You know your life is awesome when sometimes you walk down the street eating a sandwich and you run into someone you had a threesome with. And not say hi.
i woke up with a shirt on. the kids in my daycare group had a lot of questions when i took off my shirt at the pool to reveal "property of brittany" written on my chest and an arrow pointing to my dick.
I just saw a man vacuming his front lawn. What is this world coming to?
I might have a beer. Just to keep this hangover on its toes.
I've reached the point to where my pre-gaming needs to be limited to pre-inning-ing
Did you leave a blizzard on my porch last night? Or was that someone else giving out a metaphorical threat to me?
bad news.. campus security walked me home last night and when i tried to tell them where i lived they assured me they knew where our house was.
alright. I just need to set some ground rules, no lighting me on fire, and no broken bones. fair?
First of all guys don't have walks of shame. Secondly there is nothing more epic than riding the skytrain in a toga while everyone else is going to work
I'm just gonna go with where the wind takes me. if it takes me to his dick, so be it.

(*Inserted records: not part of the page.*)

(* ===== verification/FormulaFacts.v ===== *)
(** * Facts about the transistor formulas

    Exact arithmetic: layout of bulk gates, widening of transistors, folding of
    fins, and the delay formula. *)
From S2P Require Import Prelude Numeric RealNum Types InputParameter Process Formula.
From stdpp Require Import base list strings.
From Stdlib Require Import ZArith Lia Reals Lra Zfloor.
Open Scope R_scope.

Module FormulaFacts.
Import Formula Process.

(** ** Comparisons and literals of the reals *)

Lemma Rlit_neg m p : lit m (Zneg p) = IZR m / IZR (10 ^ Zpos p) :> R.
Proof. change (lit m (Zneg p)) with (IZR m / 10 ^ Pos.to_nat p). by rewrite pow_IZR, positive_nat_Z. Qed.

Lemma Reqb_true (x y : R) : Reqb x y = true <-> x = y.
Proof. unfold Reqb. destruct (Req_dec_T x y); split; congruence || done. Qed.

Lemma Reqb_false (x y : R) : Reqb x y = false <-> x <> y.
Proof. unfold Reqb. destruct (Req_dec_T x y); split; congruence || done. Qed.

Lemma Rleb_false (x y : R) : Rleb x y = false <-> y < x.
Proof. unfold Rleb. destruct (Rle_dec x y); split; congruence || lra. Qed.

(** The operations of [R_num], by name. *)
Ltac num_R :=
  change (@nltb R R_num) with Rltb in *; change (@nleb R R_num) with Rleb in *;
  change (@neqb R R_num) with Reqb in *; change (@nadd R R_num) with Rplus in *;
  change (@nsub R R_num) with Rminus in *; change (@nmul R R_num) with Rmult in *;
  change (@ndiv R R_num) with Rdiv in *; change (@of_Z R R_num) with IZR in *;
  change (@trunc R R_num) with Rtrunc in *.

(** Decide the comparisons that arithmetic settles. *)
Ltac r_true e := let H := fresh in assert (H : e = true) by (first [apply Rltb_true | apply Rleb_true | apply Reqb_true]; lra); rewrite H; clear H.
Ltac r_false e := let H := fresh in assert (H : e = false) by (first [apply Rltb_false | apply Rleb_false | apply Reqb_false]; lra); rewrite H; clear H.
Ltac r_decide := repeat match goal with
  | |- context [Rltb ?a ?b] => first [r_true (Rltb a b) | r_false (Rltb a b)]
  | |- context [Rleb ?a ?b] => first [r_true (Rleb a b) | r_false (Rleb a b)]
  | |- context [Reqb ?a ?b] => first [r_true (Reqb a b) | r_false (Reqb a b)]
  end.

Ltac r_facts := repeat match goal with
  | H : Rltb _ _ = true |- _ => apply Rltb_true in H
  | H : Rltb _ _ = false |- _ => apply Rltb_false in H
  | H : Rleb _ _ = true |- _ => apply Rleb_true in H
  | H : Rleb _ _ = false |- _ => apply Rleb_false in H
  | H : Reqb _ _ = true |- _ => apply Reqb_true in H
  | H : Reqb _ _ = false |- _ => apply Reqb_false in H
  | H : _ && _ = true |- _ => apply andb_true_iff in H as [? H]
  end.

Lemma nm_value k : nm k = IZR k / 1000000000.
Proof. unfold nm. rewrite Rlit_neg. num_R. change (10 ^ 9)%Z with 1000000000%Z. lra. Qed.

Lemma nm_pos k : (0 < k)%Z -> 0 < nm k.
Proof. intros. rewrite nm_value. apply IZR_lt in H. lra. Qed.

Lemma CPP_value : CPP = 38 / 10 :> R.
Proof. unfold CPP. rewrite !Rlit_neg. num_R. change (10 ^ 1)%Z with 10%Z. lra. Qed.

Lemma ends_value fs : (MIN_POLY_EXT_DIFF + MIN_GAP_BET_FIELD_POLY / of_Z 2)%num * IZR 2 * fs = 36 / 10 * fs.
Proof. unfold MIN_POLY_EXT_DIFF, MIN_GAP_BET_FIELD_POLY. rewrite !Rlit_neg. num_R. change (10 ^ 1)%Z with 10%Z. lra. Qed.

Lemma gap_value : MIN_GAP_BET_P_AND_N_DIFFS = 35 / 10 :> R.
Proof. unfold MIN_GAP_BET_P_AND_N_DIFFS. rewrite Rlit_neg. change (10 ^ 1)%Z with 10%Z. lra. Qed.

Lemma height_value : MAX_TRANSISTOR_HEIGHT = 28 :> R.
Proof. unfold MAX_TRANSISTOR_HEIGHT. rewrite Rlit_neg. change (10 ^ 1)%Z with 10%Z. lra. Qed.

(** ** Bulk gates *)

Section Bulk.
Context (tech : t R).
Let fs := featureSize tech.
Hypothesis Hbulk : nm 22 <= fs.

Lemma fs_pos : 0 < fs.
Proof. pose proof (nm_pos 22 ltac:(lia)). lra. Qed.

Lemma ratio_range wN wP : 0 < wN -> 0 < wP -> 0 < mos_ratio wN wP < 1 /\
  wP = mos_ratio wN wP * (wP + wN) /\ wN = (1 - mos_ratio wN wP) * (wP + wN).
Proof.
  intros HN HP. unfold mos_ratio. num_R.
  assert (0 < wP + wN) by lra. assert (E : wP / (wP + wN) * (wP + wN) = wP) by (field; lra).
  split; [split|split]; [|apply (Rmult_lt_reg_r (wP + wN)); lra|lra|lra].
  apply Rdiv_lt_0_compat; lra.
Qed.

(** The limits of a gate with both polarities share [h - 7.1 F] in the ratio of the widths. *)
Lemma limits_mixed h ratio : 0 < ratio < 1 ->
  bulk_limits fs h ratio = (ratio * (h - 71 / 10 * fs), (1 - ratio) * (h - 71 / 10 * fs)).
Proof.
  intros Hr. unfold bulk_limits. num_R. rewrite ends_value, gap_value.
  r_decide. f_equal; [lra|]. field. lra.
Qed.

(** The ratio of the limits is the ratio of the widths, so limits are a fixed point. *)
Lemma limits_ratio h wN wP : 0 < wN -> 0 < wP -> 71 / 10 * fs < h ->
  let '(p, n) := bulk_limits fs h (mos_ratio wN wP) in
  0 < p /\ 0 < n /\ mos_ratio n p = mos_ratio wN wP.
Proof.
  intros HN HP Hh. destruct (ratio_range wN wP HN HP) as (Hr & _).
  rewrite (limits_mixed h _ Hr). set (r := mos_ratio wN wP) in *. set (d := h - 71 / 10 * fs).
  assert (0 < d) by (unfold d; lra).
  split; [apply Rmult_lt_0_compat; lra|]. split; [apply Rmult_lt_0_compat; lra|].
  unfold mos_ratio. num_R. field. lra.
Qed.

Lemma Rtrunc_ceil_spec x : 0 < x -> let k := Rtrunc (nceil x) in
  (1 <= k)%Z /\ x <= IZR k /\ forall j, x <= IZR j -> (k <= j)%Z.
Proof.
  intros Hx. cbn [nceil R_num]. set (c := (- Zfloor (- x))%Z).
  assert (Hc : IZR c - 1 < x <= IZR c).
  { unfold c. rewrite opp_IZR. pose proof (Zfloor_bound (- x)). lra. }
  assert (0 < c)%Z by (apply lt_IZR; lra).
  rewrite (Rtrunc_unique (IZR c) c) by (lia || lra).
  split; [lia|]. split; [lra|]. intros j Hj.
  assert (c - 1 < j)%Z by (apply lt_IZR; rewrite minus_IZR; lra). lia.
Qed.

(** A bulk transistor gets the least number of folds that hold its width. *)
Lemma bulk_region_spec w limit : 0 < w -> 0 < limit ->
  let '(folds, width) := bulk_region fs w limit in
  (1 <= folds)%Z /\ w <= IZR folds * limit /\ (forall j, (1 <= j)%Z -> w <= IZR j * limit -> (folds <= j)%Z) /\
  width = IZR (folds + 1) * (38 / 10) * fs.
Proof.
  intros Hw Hl. unfold bulk_region. num_R. rewrite CPP_value. r_decide.
  destruct (Rleb w limit) eqn:E; r_facts.
  - split; [lia|]. split; [lra|]. split; [lia|]. reflexivity.
  - assert (Hq : 0 < w / limit) by (by apply Rdiv_lt_0_compat).
    destruct (Rtrunc_ceil_spec (w / limit) Hq) as (H1 & H2 & H3). num_R.
    assert (Hle : forall j, w / limit <= IZR j <-> w <= IZR j * limit).
    { intros j. assert (w = w / limit * limit) as Ew by (field; lra). split; intros.
      - rewrite Ew. apply Rmult_le_compat_r; lra.
      - apply (Rmult_le_reg_r limit); lra. }
    split; [done|]. split; [by apply Hle|]. split; [|done]. intros j _ Hj. by apply H3, Hle.
Qed.

(** The area of a bulk inverter. *)
Lemma inverter_area wN wP h : 0 < wN -> 0 < wP ->
  let '(p, n) := bulk_limits fs h (mos_ratio wN wP) in
  let w := MAX (snd (bulk_region fs wN n)) (snd (bulk_region fs wP p)) in
  CalculateGateArea INV 1 wN wP h tech = Ret (w * h, h, w).
Proof.
  intros HN HP. destruct (bulk_limits fs h (mos_ratio wN wP)) as [p n] eqn:E.
  unfold CalculateGateArea, gate_regions. fold fs. num_R.
  assert (nm 14 < nm 22) by (rewrite !nm_value; lra). r_decide.
  rewrite E. cbn [outcome_bind]. destruct (bulk_region fs wP p) as [a b], (bulk_region fs wN n) as [c d]. reflexivity.
Qed.

(** Without folding the width of the region does not depend on the transistor. *)
Lemma bulk_region_unfolded w limit : 0 < w -> w <= limit -> bulk_region fs w limit = (1%Z, IZR 2 * CPP * fs).
Proof. intros. unfold bulk_region. num_R. by r_decide. Qed.

Lemma enlarge_bulk_spec wN wP h : 0 < wN -> 0 < wP -> 71 / 10 * fs < h ->
  let '(n, p) := enlarge_bulk fs wN wP h in
  let '(maxP, maxN) := bulk_limits fs h (mos_ratio wN wP) in
  wN <= n /\ wP <= p /\ mos_ratio n p = mos_ratio wN wP /\
  bulk_region fs n maxN = bulk_region fs wN maxN /\ bulk_region fs p maxP = bulk_region fs wP maxP.
Proof.
  intros HN HP Hh. pose proof (limits_ratio h wN wP HN HP Hh) as Hl.
  destruct (ratio_range wN wP HN HP) as (Hr & _).
  unfold enlarge_bulk. num_R. destruct (bulk_limits fs h (mos_ratio wN wP)) as [maxP maxN] eqn:E.
  destruct Hl as (Hp & Hn & Er). cbv zeta. r_decide. cbn [andb].
  destruct (Rltb wP maxP) eqn:EP; [|by rewrite andb_false_r || done]. cbn [andb].
  destruct (Rltb wN maxN) eqn:EN; [|done]. r_facts.
  split; [lra|]. split; [lra|]. split; [done|].
  rewrite !bulk_region_unfolded by lra. done.
Qed.

End Bulk.
(** ** Fins *)

Lemma Rtrunc_IZR k : (0 <= k)%Z -> Rtrunc (IZR k) = k.
Proof. intros. apply Rtrunc_unique; [done|lra]. Qed.

Lemma nceil_IZR k : nceil (IZR k) = IZR k.
Proof. cbn. f_equal. rewrite <- opp_IZR, ZfloorZ. lia. Qed.

(** The folds of a FinFET: the quotient, rounded down. *)
Lemma fin_region_folds (fs pitch : R) num limit : (0 < limit < num)%Z ->
  fin_region fs pitch num limit = Ret ((num / limit)%Z, IZR (num / limit + 1) * pitch * fs).
Proof.
  intros Hl. unfold fin_region. num_R.
  rewrite (proj2 (Z.ltb_lt 0 num)), (proj2 (Z.leb_gt num limit)), (proj2 (Z.eqb_neq limit 0)) by lia.
  assert (0 <= num / limit)%Z by (apply Z.div_pos; lia).
  rewrite Z.quot_div_nonneg by lia. change (@nceil R R_num (IZR ?x)) with (@nceil R R_num (IZR x)).
  rewrite nceil_IZR, Rtrunc_IZR by done. done.
Qed.

(** ** Nodes between 14 nm and 22 nm *)

Lemma one_sheet w : 0 < w <= 1 -> Rtrunc (nceil w) = 1%Z.
Proof.
  intros Hw. destruct (Rtrunc_ceil_spec w ltac:(lra)) as (H1 & _ & H3).
  specialize (H3 1%Z ltac:(lra)). lia.
Qed.

Lemma split_sheets_mixed (tech : t R) r r' sheet : 0 < r < 1 -> 0 < r' < 1 ->
  split_sheets tech r sheet = split_sheets tech r' sheet.
Proof. intros. unfold split_sheets. num_R. by r_decide. Qed.

(** Widths are not converted to fins there, so every one counts as one device. *)
Lemma mid_node_regions (tech : t R) special wN wP h wN' wP' :
  nm 14 < featureSize tech < nm 22 -> 0 < wN <= 1 -> 0 < wP <= 1 -> 0 < wN' <= 1 -> 0 < wP' <= 1 ->
  gate_regions tech special wN wP h = gate_regions tech special wN' wP' h.
Proof.
  intros Hf HN HP HN' HP'. unfold gate_regions. num_R. rewrite !one_sheet by done. r_decide. cbn [andb].
  destruct (area_devices tech special h) as [fin sheet].
  rewrite (split_sheets_mixed tech (mos_ratio wN wP) (mos_ratio wN' wP')); [done| |].
  - apply (ratio_range wN wP); lra.
  - apply (ratio_range wN' wP'); lra.
Qed.

(** ** Horowitz *)

Lemma ln_half_sqr : 0 < ln (1 / 2) * ln (1 / 2).
Proof.
  assert (ln (1 / 2) < 0) by (rewrite <- ln_1; apply ln_increasing; lra). nra.
Qed.

Lemma horowitz_value (tr beta ramp : R) :
  horowitz tr beta ramp =
  let d := tr * sqrt (ln (1 / 2) * ln (1 / 2) + 2 * (1 / ramp / tr) * beta * (1 / 2)) in (d, 1 / 2 / d).
Proof.
  unfold horowitz. rewrite Rlit_neg. num_R. change (10 ^ 1)%Z with 10%Z.
  replace (5 / 10) with (1 / 2) by lra. replace (1 - 1 / 2) with (1 / 2) by lra. reflexivity.
Qed.

(** The delay is at least the unloaded one and grows as the input gets slower. *)
Lemma horowitz_delay (tr beta ramp : R) : 0 < tr -> 0 <= beta -> 0 < ramp ->
  0 < tr * sqrt (ln (1 / 2) * ln (1 / 2)) <= fst (horowitz tr beta ramp) /\
  snd (horowitz tr beta ramp) * fst (horowitz tr beta ramp) = 1 / 2 /\
  forall slower, 0 < slower <= ramp -> fst (horowitz tr beta ramp) <= fst (horowitz tr beta slower).
Proof.
  intros Ht Hb Hr. pose proof ln_half_sqr as Hl.
  assert (Hterm : forall r, 0 < r -> 0 <= 2 * (1 / r / tr) * beta * (1 / 2)).
  { intros r Hr'. assert (0 < 1 / r / tr) by (apply Rdiv_lt_0_compat; [apply Rdiv_lt_0_compat|]; lra). nra. }
  assert (Hs : 0 < sqrt (ln (1 / 2) * ln (1 / 2))) by (by apply sqrt_lt_R0).
  rewrite horowitz_value. cbv zeta. cbn [fst snd].
  assert (Hle : forall r, 0 < r -> sqrt (ln (1 / 2) * ln (1 / 2)) <=
    sqrt (ln (1 / 2) * ln (1 / 2) + 2 * (1 / r / tr) * beta * (1 / 2))).
  { intros r Hr'. apply sqrt_le_1_alt. pose proof (Hterm r Hr'). lra. }
  split; [split; [nra|apply Rmult_le_compat_l; [lra|by apply Hle]]|]. split.
  - pose proof (Hle ramp Hr).
    assert (tr * sqrt (ln (1 / 2) * ln (1 / 2) + 2 * (1 / ramp / tr) * beta * (1 / 2)) <> 0)
      by (apply Rgt_not_eq, Rmult_lt_0_compat; lra).
    unfold Rdiv at 1. rewrite Rmult_assoc, Rinv_l by done. lra.
  - intros slower Hsl. rewrite horowitz_value. cbn [fst]. apply Rmult_le_compat_l; [lra|].
    apply sqrt_le_1_alt. apply Rplus_le_compat_l.
    assert (1 / ramp / tr <= 1 / slower / tr); [|nra].
    apply Rmult_le_compat_r; [left; by apply Rinv_0_lt_compat|].
    unfold Rdiv. rewrite !Rmult_1_l. apply Rinv_le_contravar; lra.
Qed.

End FormulaFacts.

So did I or did I not flash an entire concert last night?
Have you ever had chicken nuggets while high? Because it tastes like hearing the Beatles for the first time
Anyone would get lost in that field after that much vodka. Trust me... I kind of feel like superman considering I even made it home. Most people would've been face down in a random oilfield. Not this guy.
You were laying on the floor coloring a "get well soon' card for your liver...
My dad is clearly baked off his ass. He almost sat on moms cat in front of her, zoned out while staring at it and said he wondered what it was thinking about. Now he's dragging everything from the livingroom into the garage. Moms not happy.